WHAT THE EXERCISE ASKS - From the entries below, report how many lines contain the string "forall". Only the number is wanted.

INFORMATION SHOWN -
(** X15: on a running, connected robot with motors enabled,
    [drive_distance], [turn_right], [turn_left] and [arc] each write one
    frame, register a fresh pending future under (device, command,
    sequence number) and suspend on it.  The signed 32-bit fields are the
    arguments in tenths, not clamped; [turn_left] of an integer angle sends
    the negated value under the command of [turn_right]. *)
Theorem drive_commands_request_tenths
    (s : Robot.t) (x y : number) (vx vy z : Z) :
  Robot._enable_motors s = true ->
  Robot._running s = true ->
  Robot.connected s = true ->
  0 <= Robot._inc s <= 255 ->
  int_of (times10 x) = Ok vx -> - 2 ^ 31 <= vx < 2 ^ 31 ->
  int_of (times10 y) = Ok vy -> - 2 ^ 31 <= vy < 2 ^ 31 ->
  - 2 ^ 31 < z * 10 < 2 ^ 31 ->
  let future := length (Robot.futures s) in
  (exists data s',
     Robot.drive_distance x s = (Ok (Robot.Awaiting future), s') /\
     requested s s' 1 8 data /\
     unpack_i (slice data 3 7) = Ok vx) /\
  (exists data s',
     Robot.turn_right x s = (Ok (Robot.Awaiting future), s') /\
     requested s s' 1 12 data /\
     unpack_i (slice data 3 7) = Ok vx) /\
  (exists data s',
     Robot.turn_left (NInt z) s = (Ok (Robot.Awaiting future), s') /\
     requested s s' 1 12 data /\
     unpack_i (slice data 3 7) = Ok (- (z * 10))) /\
  (exists data s',
     Robot.arc x y s = (Ok (Robot.Awaiting future), s') /\
     requested s s' 1 27 data /\
     unpack_i (slice data 3 7) = Ok vx /\
     unpack_i (slice data 7 11) = Ok vy).
Proof.
  intros Hm Hr Hc Hi Hx Rx Hy Ry Rz future. subst future.
  pose proof (pack_i_unpack_i vx Rx) as [Px Ux].
  pose proof (pack_i_unpack_i vy Ry) as [Py Uy].
  pose proof (pack_i_unpack_i (- (z * 10)) ltac:(lia)) as [Pz Uz].
  assert (Hb : is_byte (Robot._inc s)) by (unfold is_byte; lia).
  assert (H1 : is_byte 1) by (unfold is_byte; lia).
  assert (H8 : is_byte 8) by (unfold is_byte; lia).
  assert (H12 : is_byte 12) by (unfold is_byte; lia).
  assert (H27 : is_byte 27) by (unfold is_byte; lia).
  assert (Tx : (let? v := Robot.tenths x in pack_i v)
               = Ok (be32 (vx mod 2 ^ 32))).
  { unfold Robot.tenths. rewrite Hx. exact Px. }
  assert (Tz : (let? v := Robot.tenths (negate (NInt z)) in pack_i v)
               = Ok (be32 (- (z * 10) mod 2 ^ 32))).
  { unfold Robot.tenths. cbn [negate times10 int_of rbind].
    replace (- z * 10) with (- (z * 10)) by lia. exact Pz. }
  assert (Txy : (let? a := Robot.tenths x in
                 let? r := Robot.tenths y in pack_ii a r)
                = Ok (be32 (vx mod 2 ^ 32) ++ be32 (vy mod 2 ^ 32))).
  { unfold Robot.tenths, pack_ii. rewrite Hx, Hy. cbn [rbind].
    rewrite Px, Py. reflexivity. }
  assert (H4le : (4 <= Packet.PAYLOAD_LEN)%nat)
    by (unfold Packet.PAYLOAD_LEN; lia).
  split; [| split; [| split]].
  - unfold Robot.drive_distance. rewrite bind_get, Hm, bind_inc.
    rewrite (bind_lift_ok _ _ _ _ Tx).
    rewrite (bind_lift_ok _ _ _ _
              (init_ok 1 8 (Robot._inc s) (be32 (vx mod 2 ^ 32)) None H4le)).
    rewrite bind_create_future, bind_expect.
    unfold Robot.bind.
    erewrite write_packet_sends;
      [| exact Hr | exact Hc | apply to_bytes_ok; assumption].
    eexists _, _. split; [reflexivity |].
    split; [apply (requested_intro s 1 8 (be32 (vx mod 2 ^ 32)) Hi);
            cbn; lia | exact Ux].
  - unfold Robot.turn_right. rewrite bind_get, Hm, bind_inc.
    rewrite (bind_lift_ok _ _ _ _ Tx).
    rewrite (bind_lift_ok _ _ _ _
              (init_ok 1 12 (Robot._inc s) (be32 (vx mod 2 ^ 32)) None H4le)).
    rewrite bind_create_future, bind_expect.
    unfold Robot.bind.
    erewrite write_packet_sends;
      [| exact Hr | exact Hc | apply to_bytes_ok; assumption].
    eexists _, _. split; [reflexivity |].
    split; [apply (requested_intro s 1 12 (be32 (vx mod 2 ^ 32)) Hi);
            cbn; lia | exact Ux].
  - unfold Robot.turn_left, Robot.turn_right. rewrite bind_get, Hm, bind_inc.
    rewrite (bind_lift_ok _ _ _ _ Tz).
    rewrite (bind_lift_ok _ _ _ _
              (init_ok 1 12 (Robot._inc s) (be32 (- (z * 10) mod 2 ^ 32)) None
                 H4le)).
    rewrite bind_create_future, bind_expect.
    unfold Robot.bind.
    erewrite write_packet_sends;
      [| exact Hr | exact Hc | apply to_bytes_ok; assumption].
    eexists _, _. split; [reflexivity |].
    split; [apply (requested_intro s 1 12 (be32 (- (z * 10) mod 2 ^ 32)) Hi);
            cbn; lia | exact Uz].
  - unfold Robot.arc. rewrite bind_get, Hm, bind_inc.
    rewrite (bind_lift_ok _ _ _ _ Txy).
    rewrite bind_create_future, bind_expect.
    rewrite send_packet; try assumption; [| cbn; lia].
    eexists _, _. split; [reflexivity |].
    split; [apply (requested_intro s 1 27
                     (be32 (vx mod 2 ^ 32) ++ be32 (vy mod 2 ^ 32)) Hi);
            cbn; lia |].
    split; [exact Ux | exact Uy].
Qed.

Lemma drive_commands_request_tenths_witness :
  let s := (Robot.run (Robot.init true)).2 in
  (exists data s',
     Robot.drive_distance (NFloat 12.5) s = (Ok (Robot.Awaiting 0), s') /\
     requested s s' 1 8 data /\
     unpack_i (slice data 3 7) = Ok 125) /\
  (exists data s',
     Robot.turn_right (NFloat 12.5) s = (Ok (Robot.Awaiting 0), s') /\
     requested s s' 1 12 data /\
     unpack_i (slice data 3 7) = Ok 125) /\
  (exists data s',
     Robot.turn_left (NInt 90) s = (Ok (Robot.Awaiting 0), s') /\
     requested s s' 1 12 data /\
     unpack_i (slice data 3 7) = Ok (- (90 * 10))) /\
  (exists data s',
     Robot.arc (NFloat 12.5) (NInt (-400)) s = (Ok (Robot.Awaiting 0), s') /\
     requested s s' 1 27 data /\
     unpack_i (slice data 3 7) = Ok 125 /\
     unpack_i (slice data 7 11) = Ok (-4000)).
Proof.
  apply (drive_commands_request_tenths
           (Robot.run (Robot.init true)).2 (NFloat 12.5) (NInt (-400))
           125 (-4000) 90);
    try reflexivity; cbn; lia.
Defined.

(** X16: the unclamped commands fail before anything is registered or
    written when the value in tenths does not fit a signed 32-bit field
    ([struct.error]) or the argument cannot be converted by [int] (an
    infinite or NaN float): only the sequence number is consumed. *)
Theorem drive_commands_reject_unpackable
    (s : Robot.t) (x y : number) (vy : Z) :
  Robot._enable_motors s = true ->
  int_of (times10 y) = Ok vy ->
  let s' := Robot.with_inc (next_inc (Robot._inc s)) s in
  (forall vx, int_of (times10 x) = Ok vx -> ~ (- 2 ^ 31 <= vx < 2 ^ 31) ->
     exists msg,
       Robot.drive_distance x s = (Raise (StructError msg), s') /\
       Robot.turn_right x s = (Raise (StructError msg), s') /\
       Robot.arc x y s = (Raise (StructError msg), s')) /\
  (forall e, int_of (times10 x) = Raise e ->
     Robot.drive_distance x s = (Raise e, s') /\
     Robot.turn_right x s = (Raise e, s') /\
     Robot.arc x y s = (Raise e, s')).
Proof.
  intros Hm Hy s'. split.
  - intros vx Hx Rx. destruct (pack_i_out_of_range vx Rx) as [msg Hp].
    exists msg.
    assert (Tx : (let? v := Robot.tenths x in pack_i v)
                 = Raise (StructError msg)).
    { unfold Robot.tenths. rewrite Hx. exact Hp. }
    assert (Txy : (let? a := Robot.tenths x in
                   let? r := Robot.tenths y in pack_ii a r)
                  = Raise (StructError msg)).
    { unfold Robot.tenths, pack_ii. rewrite Hx, Hy. cbn [rbind].
      rewrite Hp. reflexivity. }
    unfold Robot.drive_distance, Robot.turn_right, Robot.arc.
    rewrite !bind_get, Hm, !bind_inc.
    rewrite !(bind_lift_raise _ _ _ _ Tx), (bind_lift_raise _ _ _ _ Txy).
    repeat split.
  - intros e Hx.
    assert (Tx : (let? v := Robot.tenths x in pack_i v) = Raise e).
    { unfold Robot.tenths. rewrite Hx. reflexivity. }
    assert (Txy : (let? a := Robot.tenths x in
                   let? r := Robot.tenths y in pack_ii a r) = Raise e).
    { unfold Robot.tenths, pack_ii. rewrite Hx. reflexivity. }
    unfold Robot.drive_distance, Robot.turn_right, Robot.arc.
    rewrite !bind_get, Hm, !bind_inc.
    rewrite !(bind_lift_raise _ _ _ _ Tx), (bind_lift_raise _ _ _ _ Txy).
    repeat split.
Qed.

SOLUTION BELOW - 2